Published : 27 Oct 2017, 03:00

  DF-Xinhua Report
File Photo Xinhua.

The number of Americans dying from drug overdoses jumped by more than 200 percent in the past 16 years, the U.S. Centers for Disease Control and Prevention (CDC) has said.

Drug overdoses are now the leading cause of injury-related death in the country, according to a report released by the CDC last week.

More than 52,000 Americans died of a drug overdose in 2015, 211 percent higher than the 16,849 people who died of overdoses in 1999 and double the 25,785 who died that way in 2003, the data showed.
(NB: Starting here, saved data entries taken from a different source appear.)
(* ===== verification/Prelude.v ===== *)
(** * Verification of the Maestro Dogecoin indexer

    ** The program

    The repository is an indexer for Dogecoin.  The compressor
    ([src/services/compressor-xdg]) follows a node and keeps a chain database:
    the blocks, the unspent outputs with the dunes and inscriptions they carry,
    the tables of the dunes protocol and of the drc-20 tokens, what is needed to
    roll a block back, and a write-ahead log from which it serves the chain.
    Polyphony ([src/services/polyphony-xdg]) reduces that stream to key-value
    entries in TiKV, laid out by the [timbre-xbt] crate; [mapi-xdg] answers
    queries from them, [tikv-gc] collects old versions, [daw] deletes
    keys by hand.  The services find each other through a registry in Redis.

    This development models the compressor's core, everything between a block
    received from the node and the tables it leaves, and the way back, with the
    connection to the node, the stages that pull and roll blocks, and the bytes of
    its tables; the server of the chain and the source of polyphony that follows it;
    polyphony's core, from a block with its context to the entries of the store, and
    the way back; the queries answered from the store; and the registry with the
    collector that reads it.

    ** Files and what they model

    - [Prelude]: outcomes, machine integers, byte strings, generic lemmas.
    - [Varint]: [storage/runes/dunes/varint.rs], the base-128 code of integers.
    - [Decimal]: [u128]'s [Display] and [FromStr], and the arithmetic of digits.
    - [Dunes]: [dune.rs], [dune_id.rs], [spaced_dune.rs], [flag.rs], [tag.rs],
      [chain.rs], [terms.rs], [etching.rs], [edict.rs]: names, identifiers and
      data of the dunes protocol.
    - [Dunestone]: [dunestone.rs], the protocol message of a transaction.
    - [Types]: transactions, blocks, and the records and keys of the tables
      ([storage/mod.rs], [storage/kvtable.rs]).
    - [DunesUpdater]: [storage/runes/updater.rs].  [index_runes] over the state
      [DunesDB] (the four dunes tables): etching, minting, edicts, leftovers.
    - [Inscription]: [storage/inscriptions/inscription.rs], inscriptions read
      from the pushes of signature scripts.
    - [Brc20]: [storage/inscriptions/brc20.rs] and the token half of
      [updater.rs] and of the rollback, over the state [Brc20DB].
    - [InscriptionsUpdater]: [storage/inscriptions/updater.rs].
      [index_inscriptions] moves inscriptions from inputs to outputs, over the
      state [InscState] (tables, counters, reward, inscriptions of the miner).
    - [ChainDB]: [storage/mod.rs], [storage/txos/mod.rs],
      [storage/mutable/mod.rs], [storage/resolver/mod.rs], [sync/roll.rs]: the
      database as the record [Tables], [apply_block_with_context], [rollback],
      the log, the roll stage.
    - [Rollback]: the proofs that [rollback] undoes [apply_block_with_context].
    - [KvTable]: [storage/kvtable.rs], the typed tables over the bytes of RocksDB,
      and their refinement of finite maps.
    - [Timbre]: [timbre-xbt], the encodings of values ([encdec]), the prefixes and
      ranges of keys, and the keys and values of polyphony's reducers; the class
      [Lawful] is what the rest asks of an encoding.
    - [Crosscut]: polyphony's points, errors and error policies ([crosscut],
      [lib.rs]).
    - [StorageAction]: [model.rs] and the batcher, the execution of actions in a
      transaction (with their inverses) and the rollback buffer
      ([storage/tikv.rs], [rollback/buffer.rs]).
    - [ReducerOutput]: what the reducers report, and the actions that
      [reducer_output_to_storage_ops] makes of it.
    - [TikvWorker]: the worker of [storage/tikv.rs] as the record [Worker] over a
      store whose commits may fail, [execute] one unit of work, [spawn] a worker
      from a store.
    - [TikvRefinement], [TikvSnapshots]: the proofs about the worker: retries,
      well-formedness, and the refinement of a stack of snapshots.
    - [Reducers]: polyphony's [reducers], the twenty reducers, the block context
      they read ([model.rs]) and the stage that runs them.
    - [ReducerLaws]: what the reducers report against what the block does.
    - [Mapi]: what the handlers of [mapi-xdg] share: the instance that serves a
      reducer ([key_resolver.rs]), reads and scans of a snapshot
      ([polyphony.rs]), pages, identifiers, addresses, amounts ([util.rs]).
    - [MapiApi]: the handlers of [mapi-xdg/src/api] that answer from the store.
    - [MapiLaws], [MapiContent], [MapiAddress], [MapiDrc20]: the proofs about them,
      down to what the reducers and the storage worker wrote.
    - [Registry]: the registry in Redis: the entries and names polyphony writes
      there ([storage/mod.rs], [storage/tikv.rs], [reducers/mod.rs]).
    - [TikvGc]: [tikv-gc], the safepoint of the collector of old versions.
    - [Server]: [serve/grpc.rs] and the messages of [sync.proto]: pages of blocks with
      their context, the stream that follows the log.
    - [Source]: polyphony's [sources/compressor/compressor.rs] and [sources/utils.rs]:
      the intersection, pages, the stream, the context made of a message.
    - [SourceContext], [ServerChain], [Following]: the proofs about them: the context
      of a block through the messages, the chain and its log as a history, and the
      step relation of server and source together.
    - [Peer]: [peer.rs], the messages of the node, the handler of the connection, the
      requests, and their interleaving.
    - [Pull]: [sync/pull.rs], the worker that asks the node for the next page.
    - [Pipeline]: the pull stage, the queue and the roll stage as a step relation
      ([sync/mod.rs]), and the proofs about it.
    - [Health]: [sync/health.rs].
    - [Daw]: [daw/src/commands.rs], deletion and writing of keys by hand.
    - [Ordinals]: [ordinals.rs], ranges of ordinals taken and split in order.
    - [NodeRpc]: the client of the node ([mapi-xdg/src/client/dogecoin.rs]) and the
      endpoints of [mapi-xdg/src/api] that pass a call on to it, over a node that
      answers each call from the chain it has at that moment.
    - [TikvLocks]: the clean-up of locks of [storage/tikv.rs].
    - [Texts]: identifiers as text: [inscription_id.rs], the start points of
      [crosscut/args.rs].
    - [Genesis]: the networks of [sync/mod.rs], their first blocks and hashes, with
      SHA-256.
    - [TimbreStructs]: the rest of [timbre-xbt]: signed integers, characters, the
      structs of the other reducers, the sizes their comments give.

    ** What the theorems show

    - Rolling back: a block applied on the tip and rolled back leaves every
      table as it was ([Rollback.apply_then_rollback]), if every mint it recorded
      was counted; the token log of a transaction is enough to undo it.  A block
      with a claim of a dune etched without terms, which is recorded and not
      counted, makes its rollback panic.
    - Dunes: indexing conserves every dune, keeps names, identifiers and mint
      counters consistent; a mint is gated by heights and cap; what is read from
      a transaction is within the protocol's bounds; varints, names, spaced
      names and identifiers round trip; an edict meant to split over the outputs
      is never executed.
    - Inscriptions: every one that a transaction finds stays on its satoshi, on the
      output that holds it, or goes with the fees to the miner, or is recorded as
      lost in a coinbase; an inscription cut in pieces is put together again.
    - Tokens: supply is always what is held and locked, and within its maximum;
      amounts are exact.
    - Storage: merging the actions of a batch of blocks never panics and reads the
      same as executing them one by one, if that takes no counter out of its range
      (an absent counter reads as 0); the worker refines a stack of
      snapshots, a rollback to a kept point succeeds and restores its data, and a
      unit interrupted at any commit may be run again; the worker stays well
      formed.  Points buffered before a flush that fails are lost, and whether a
      zero balance keeps its entry depends on the mode.
    - Reducers: on a block that the set of unspent outputs accepts, the table of
      outputs by script is that set, and the balances follow it; the tables by
      holder and by token agree; the mints reported are those the compressor
      accepted; every batch has its cursor.
    - Queries: a scan ends and reads its range whatever pages TiKV refuses; the
      pages of the outputs of an address are its unspent outputs, with or without
      those that carry dunes or inscriptions; the content of an
      inscription is read back page by page; amounts shown are parsed back.  Token
      balances that cancel within one batch make the answer an error.
    - Registry: once an instance is advertised the queries of its reducers resolve to
      a registered instance of least height, which may be another one that is
      behind; what polyphony writes for the collector keeps it running, and the
      collector never passes the tip of an instance nor the safe zone.
    - Chain server and source: pages give the whole chain; the context that arrives is
      the one stored, when offsets of inscriptions are below [2 ^ 32] (others collide)
      and a transaction makes at most one; in every interleaving the source describes
      a chain and, once caught up, the chain of the server.  A source that starts again
      over the same store, without a rollback buffer, sends its blocks twice.
    - Node and pipeline: every request to the node gets its own answer and no call is
      stuck; the events of the pull stage are blocks that fit the database or rollbacks
      to blocks it has, as long as the pull stage does not read the database while a
      rollback is queued (nothing in the code prevents it, and then an event may be
      rejected), the node does not go back before the first block, and no intersection is
      configured for an empty database; the configured intersection has no use.
    - Administration: an instance that is deleted is removed with its entry in the
      index and its timestamps in the registry, and nothing else is, when no commit
      fails and scans fail within what is tolerated; a command that is not forced
      changes nothing, but for the destruction of a range.
    - Node endpoints: a request never panics, an answer is dated by the tip read
      before the data (that of /psbt/decode is not dated); height and hash are read by
      two calls, so that a chain that changes in between gives the height of one block
      and the hash of another.
    - Locks: the clean-up covers every key of the instance's reducers and not the
      entry that describes the instance.
    - First blocks: they decode, their merkle root is that of their transaction, and
      the hash of each network is the double SHA-256 of the header the code builds.
    - Tables: a typed table is a finite map in key order, whatever is done to it.
    - Encodings: keys keep the order of what they encode, the ranges select
      exactly the keys meant, stored values read back (strings do not); the sizes
      documented for the entries are right, but for inputs and outputs that carry
      several inscriptions or runes and inscriptions with several entries in a block.
    - Ordinals: ranges are taken in order, and none is lost; the ranges of the
      coinbases follow each other.
    - Log and synchronisation: pruning removes a prefix; the search in the log is
      characterised, and misses a block after a reorganisation; the points
      proposed for an intersection are right for every tip.

    ** Conventions

    Overflow follows the release profile: [+] and [-] wrap ([wrap]), the checked
    and saturating operations are the standard library's.  A panic is the outcome
    [Panic].  A RocksDB transaction is the record of tables it would commit; an
    error leaves the tables of the last commit, since nothing is returned (the
    memory resolver, which the code mutates in place, is returned with the tables
    on success only).  Hash maps whose order matters nowhere are [gmap]s, tables
    read in key order go through [sorted_entries].

    A TiKV transaction works on a copy of the store that its commit publishes; a
    parameter says which commits fail.  Hash map iteration, where its order can
    be seen, is an argument ([iter], the permutation of a batch).  A snapshot is
    the store of its timestamp with the requests it refuses; a request to Redis
    may fail, and then ends the call.

    Parameters of the model, all code of other crates: the instruction iterator
    and [is_op_return] of scripts, the script hash, [str::to_lowercase], the JSON
    reader of [serde_json], the subsidy schedule, the length of an encoded
    output, [SUBSIDY_HALVING_INTERVAL]; addresses, base 64, hexadecimal and the text
    of hashes and names for the query service (the record [Mapi.Lib]), hexadecimal
    and the version of a timestamp for the registry ([Registry.Ext]); the consensus
    decoders ([Peer.Consensus]) and [bincode]; the node, by what it answers.  The theorems
    that need something of them state it as a hypothesis (pushed data are bytes) or
    as a class of laws (what is encoded is decoded).

    Fuel: the payload loop of [integers] and [decode_push_datas] take the length
    of their input, which every step shortens; [intersect_indexes] takes 80,
    proved enough for every 64-bit tip (ten unit steps and 64 doublings); the
    name printer takes 28 letters, proved enough for every [u128]; a scan takes 33
    iterations and one per entry of its range, since a refused page is halved at
    most 32 times and every other page but the last holds an entry; reading pages of
    the chain takes one more than the number of blocks, and reading messages from the
    stream one more than its length, since every message has 24 bytes at least.

    ** What is not modelled

    Sockets, the transport and set-up of the gRPC and HTTP servers, the binaries and
    their configuration are I/O; failed reads of RocksDB are left out.  The consensus
    encoding of transactions and messages is the [bitcoin] crate's: outputs and blocks
    are kept decoded, the decoders are parameters of [Peer].
    Of polyphony, the console, the command line and the wiring of its stages are left
    out; its [dunes] and [inscriptions] modules are copies of the compressor's and are
    modelled there.  Of [mapi-xdg], the routes, the OpenAPI description and the
    types that only name the fields of an answer.

    ** This file

    - [outcome E A] is what a fallible Rust function returns: a value, an
      error value of type [E], or a panic (an [unwrap], an index out of range,
      an [expect], an [assert]).
    - A [w]-bit unsigned integer is a [Z] in [0, 2^w).
    - A byte string is a list of [Z], each in [0, 256); [bytes_cmp] is the
      ordering of [Vec<u8>], [be_bytes] / [of_be_bytes] are [to_be_bytes] /
      [from_be_bytes]. *)

From stdpp Require Export base list gmap strings sorting.
From Stdlib Require Export ZArith Lia.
Overdose deaths have spiked particularly in nonmetropolitan, rural parts of the country, where the number of deaths has jumped 325 percent over the past 16 years.

Opioid use, which has skyrocketed since the turn of the century, is to blame for much of the increase, said the agency's researchers.

Drug use in the United States has risen more precipitously among those over the age of 26, and especially among those over the age of 35.

The soar in the number of prescription drugs including opioids provided to patients has led to more use of illicit drugs like heroin, fentanyl and methamphetamines in the United States, according to a TheHill news daily report.

On Thursday, U.S. President Donald Trump declared the epidemic of abuse of pain-killing opioids a public health emergency.